Could each entry below be printed again exactly as given?

• **DATA SUPPLIED**:
--------
(** * setup-buildx-action: the setup and cleanup entry point

    A shallow embedding of [run] and [cleanup] of src/main.ts (lines
    1-131 of the file).  The two functions drive external collaborators:
    the docker CLI through @actions/exec, the workflow commands of
    @actions/core, and the helper modules buildx, context, stateHelper and
    util, none of which is among the sources.  Every call to a
    collaborator is recorded as an [event]; the answers of the outside
    world are supplied by a [World] of oracles, each of which may depend
    on everything that happened before the call.  An action is a function
    from the trace so far to the events it adds and its outcome, a value
    or a thrown error. *)

From Stdlib Require Import String Ascii List Bool ZArith Lia.
Import ListNotations.
Open Scope string_scope.
Open Scope list_scope.

(** ** JavaScript strings *)

(** Truthiness of a string used as a condition: only the empty string is
    falsy. *)
Definition truthy (s : string) : bool := negb (s =? "").

(** [s.includes(sub)]: [sub] occurs somewhere in [s]. *)
Fixpoint includes (s sub : string) : bool :=
  String.prefix sub s ||
  match s with
  | EmptyString => false
  | String _ s' => includes s' sub
  end.

(** [String.prototype.trim] removes the white space and the line
    terminators of Unicode at both ends of a string.  It belongs to the
    host (see [on_trim] below); what follows is its reading of a text
    whose white space is ASCII (TAB, LF, VT, FF, CR and SPACE), which the
    sample worlds use. *)
Definition is_space (c : ascii) : bool :=
  let n := nat_of_ascii c in
  ((9 <=? n) && (n <=? 13) || (n =? 32))%nat.

Fixpoint trimStart (s : string) : string :=
  match s with
  | EmptyString => EmptyString
  | String c s' => if is_space c then trimStart s' else s
  end.

Fixpoint trimEnd (s : string) : string :=
  match s with
  | EmptyString => EmptyString
  | String c s' =>
      match trimEnd s' with
      | EmptyString => if is_space c then EmptyString else String c EmptyString
      | t => String c t
      end
  end.

Definition trim (s : string) : string := trimEnd (trimStart s).

(** [arr.push(x1, ..., xn)] on an array held as a list. *)
Definition push (arr items : list string) : list string := arr ++ items.

(** ** Outcome of an awaited call: a value, or a thrown [Error] of which
    only [message] is ever read (line 93). *)
Inductive result (A : Type) : Type :=
| Ok (a : A)
| Throw (message : string).
Arguments Ok {A} a.
Arguments Throw {A} message.

(** ** Observable actions

    One constructor per collaborator call made by main.ts, with the
    arguments of the call. *)
Inductive event : Type :=
| StartGroup (title : string)
| EndGroup
| Info (message : string)
| Warning (message : string)
| SetFailed (message : string)
| Exec (commandLine : string) (args : list string)
| GetExecOutput (commandLine : string) (args : list string)
| GetInputs
| SetOutput (key : string) (value : option string)
| Build (inputBuildRef dockerConfigHome : string)
| Install (inputVersion dockerConfigHome : string)
| IsAvailable
| GetVersion
| Inspect (name : string)
| GetBuildKitVersion (containerID : string)
| SetBuilderName (builderName : string)
| SetContainerName (containerName : string)
| SetDebug (debug : string).

Definition trace : Type := list event.

(** ** context.ts *)
Module context.

(** Modelled from the spec: the [Inputs] record of context.ts, which is
    not among the sources; one field per property that main.ts reads. *)
Record Inputs : Type := {
  version : string;
  driver : string;
  driverOpts : list string;
  buildkitdFlags : string;
  endpoint : string;
  config : string;
  use : bool;
  install : bool;
  builderName : string
}.

(** Modelled from the spec: [asyncForEach] of context.ts, which is not
    among the sources.  The callback is awaited for each element in
    turn, in array order; here the callback acts on the array being
    built. *)
Definition asyncForEach {A S : Type} (array : list A)
    (callback : A -> S -> S) (s : S) : S :=
  fold_left (fun acc a => callback a acc) array s.

End context.

(** ** buildx.ts *)
Module buildx.

(** Modelled from the spec: the [Builder] record of buildx.ts, which is
    not among the sources.  [node_flags] may be undefined (main.ts reads
    it through [?.]), the other fields are strings. *)
Record Builder : Type := {
  name : string;
  driver : string;
  node_name : string;
  node_endpoint : string;
  node_status : string;
  node_flags : option string;
  node_platforms : string
}.

(** Modelled from the spec: the reading of one decimal digit, for the
    semantic versions compared by [satisfies] of buildx.ts, which is not
    among the sources. *)
Definition digit (c : ascii) : option nat :=
  let n := nat_of_ascii c in
  if ((48 <=? n) && (n <=? 57))%nat then Some (n - 48)%nat else None.

(** Modelled from the spec: the number written by the digits of [s],
    after [acc]. *)
Fixpoint number_from (s : string) (acc : nat) : option nat :=
  match s with
  | EmptyString => Some acc
  | String c s' =>
      match digit c with
      | Some d => number_from s' (10 * acc + d)%nat
      | None => None
      end
  end.

(** Modelled from the spec: a non-empty run of digits, as a number. *)
Definition number (s : string) : option nat :=
  match s with
  | EmptyString => None
  | _ => number_from s 0
  end.

(** Modelled from the spec: the fields of a version, split at every dot;
    [cur] holds the field being read. *)
Fixpoint fields (s : string) (cur : string) : list string :=
  match s with
  | EmptyString => [cur]
  | String c s' =>
      if Ascii.eqb c "."%char then cur :: fields s' EmptyString
      else fields s' (cur ++ String c EmptyString)
  end.

(** Modelled from the spec: the semantic version [major.minor.patch]
    written by [s], if [s] is one. *)
Definition semver (s : string) : option (nat * nat * nat) :=
  match fields s EmptyString with
  | [a; b; c] =>
      match number a, number b, number c with
      | Some x, Some y, Some z => Some (x, y, z)
      | _, _, _ => None
      end
  | _ => None
  end.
--------
• **ANSWER TO THIS PROBLEM**:
(** * setup-buildx-action: the setup and cleanup entry point

    A shallow embedding of [run] and [cleanup] of src/main.ts (lines
    1-131 of the file).  The two functions drive external collaborators:
    the docker CLI through @actions/exec, the workflow commands of
    @actions/core, and the helper modules buildx, context, stateHelper and
    util, none of which is among the sources.  Every call to a
    collaborator is recorded as an [event]; the answers of the outside
    world are supplied by a [World] of oracles, each of which may depend
    on everything that happened before the call.  An action is a function
    from the trace so far to the events it adds and its outcome, a value
    or a thrown error. *)

From Stdlib Require Import String Ascii List Bool ZArith Lia.
Import ListNotations.
Open Scope string_scope.
Open Scope list_scope.

(** ** JavaScript strings *)

(** Truthiness of a string used as a condition: only the empty string is
    falsy. *)
Definition truthy (s : string) : bool := negb (s =? "").

(** [s.includes(sub)]: [sub] occurs somewhere in [s]. *)
Fixpoint includes (s sub : string) : bool :=
  String.prefix sub s ||
  match s with
  | EmptyString => false
  | String _ s' => includes s' sub
  end.

(** [String.prototype.trim] removes the white space and the line
    terminators of Unicode at both ends of a string.  It belongs to the
    host (see [on_trim] below); what follows is its reading of a text
    whose white space is ASCII (TAB, LF, VT, FF, CR and SPACE), which the
    sample worlds use. *)
Definition is_space (c : ascii) : bool :=
  let n := nat_of_ascii c in
  ((9 <=? n) && (n <=? 13) || (n =? 32))%nat.

Fixpoint trimStart (s : string) : string :=
  match s with
  | EmptyString => EmptyString
  | String c s' => if is_space c then trimStart s' else s
  end.

Fixpoint trimEnd (s : string) : string :=
  match s with
  | EmptyString => EmptyString
  | String c s' =>
      match trimEnd s' with
      | EmptyString => if is_space c then EmptyString else String c EmptyString
      | t => String c t
      end
  end.

Definition trim (s : string) : string := trimEnd (trimStart s).

(** [arr.push(x1, ..., xn)] on an array held as a list. *)
Definition push (arr items : list string) : list string := arr ++ items.

(** ** Outcome of an awaited call: a value, or a thrown [Error] of which
    only [message] is ever read (line 93). *)
Inductive result (A : Type) : Type :=
| Ok (a : A)
| Throw (message : string).
Arguments Ok {A} a.
Arguments Throw {A} message.

(** ** Observable actions

    One constructor per collaborator call made by main.ts, with the
    arguments of the call. *)
Inductive event : Type :=
| StartGroup (title : string)
| EndGroup
| Info (message : string)
| Warning (message : string)
| SetFailed (message : string)
| Exec (commandLine : string) (args : list string)
| GetExecOutput (commandLine : string) (args : list string)
| GetInputs
| SetOutput (key : string) (value : option string)
| Build (inputBuildRef dockerConfigHome : string)
| Install (inputVersion dockerConfigHome : string)
| IsAvailable
| GetVersion
| Inspect (name : string)
| GetBuildKitVersion (containerID : string)
| SetBuilderName (builderName : string)
| SetContainerName (containerName : string)
| SetDebug (debug : string).

Definition trace : Type := list event.

(** ** context.ts *)
Module context.

(** Modelled from the spec: the [Inputs] record of context.ts, which is
    not among the sources; one field per property that main.ts reads. *)
Record Inputs : Type := {
  version : string;
  driver : string;
  driverOpts : list string;
  buildkitdFlags : string;
  endpoint : string;
  config : string;
  use : bool;
  install : bool;
  builderName : string
}.

(** Modelled from the spec: [asyncForEach] of context.ts, which is not
    among the sources.  The callback is awaited for each element in
    turn, in array order; here the callback acts on the array being
    built. *)
Definition asyncForEach {A S : Type} (array : list A)
    (callback : A -> S -> S) (s : S) : S :=
  fold_left (fun acc a => callback a acc) array s.

End context.

(** ** buildx.ts *)
Module buildx.

(** Modelled from the spec: the [Builder] record of buildx.ts, which is
    not among the sources.  [node_flags] may be undefined (main.ts reads
    it through [?.]), the other fields are strings. *)
Record Builder : Type := {
  name : string;
  driver : string;
  node_name : string;
  node_endpoint : string;
  node_status : string;
  node_flags : option string;
  node_platforms : string
}.

(** Modelled from the spec: the reading of one decimal digit, for the
    semantic versions compared by [satisfies] of buildx.ts, which is not
    among the sources. *)
Definition digit (c : ascii) : option nat :=
  let n := nat_of_ascii c in
  if ((48 <=? n) && (n <=? 57))%nat then Some (n - 48)%nat else None.

(** Modelled from the spec: the number written by the digits of [s],
    after [acc]. *)
Fixpoint number_from (s : string) (acc : nat) : option nat :=
  match s with
  | EmptyString => Some acc
  | String c s' =>
      match digit c with
      | Some d => number_from s' (10 * acc + d)%nat
      | None => None
      end
  end.

(** Modelled from the spec: a non-empty run of digits, as a number. *)
Definition number (s : string) : option nat :=
  match s with
  | EmptyString => None
  | _ => number_from s 0
  end.

(** Modelled from the spec: the fields of a version, split at every dot;
    [cur] holds the field being read. *)
Fixpoint fields (s : string) (cur : string) : list string :=
  match s with
  | EmptyString => [cur]
  | String c s' =>
      if Ascii.eqb c "."%char then cur :: fields s' EmptyString
      else fields s' (cur ++ String c EmptyString)
  end.

(** Modelled from the spec: the semantic version [major.minor.patch]
    written by [s], if [s] is one. *)
Definition semver (s : string) : option (nat * nat * nat) :=
  match fields s EmptyString with
  | [a; b; c] =>
      match number a, number b, number c with
      | Some x, Some y, Some z => Some (x, y, z)
      | _, _, _ => None
      end
  | _ => None
  end.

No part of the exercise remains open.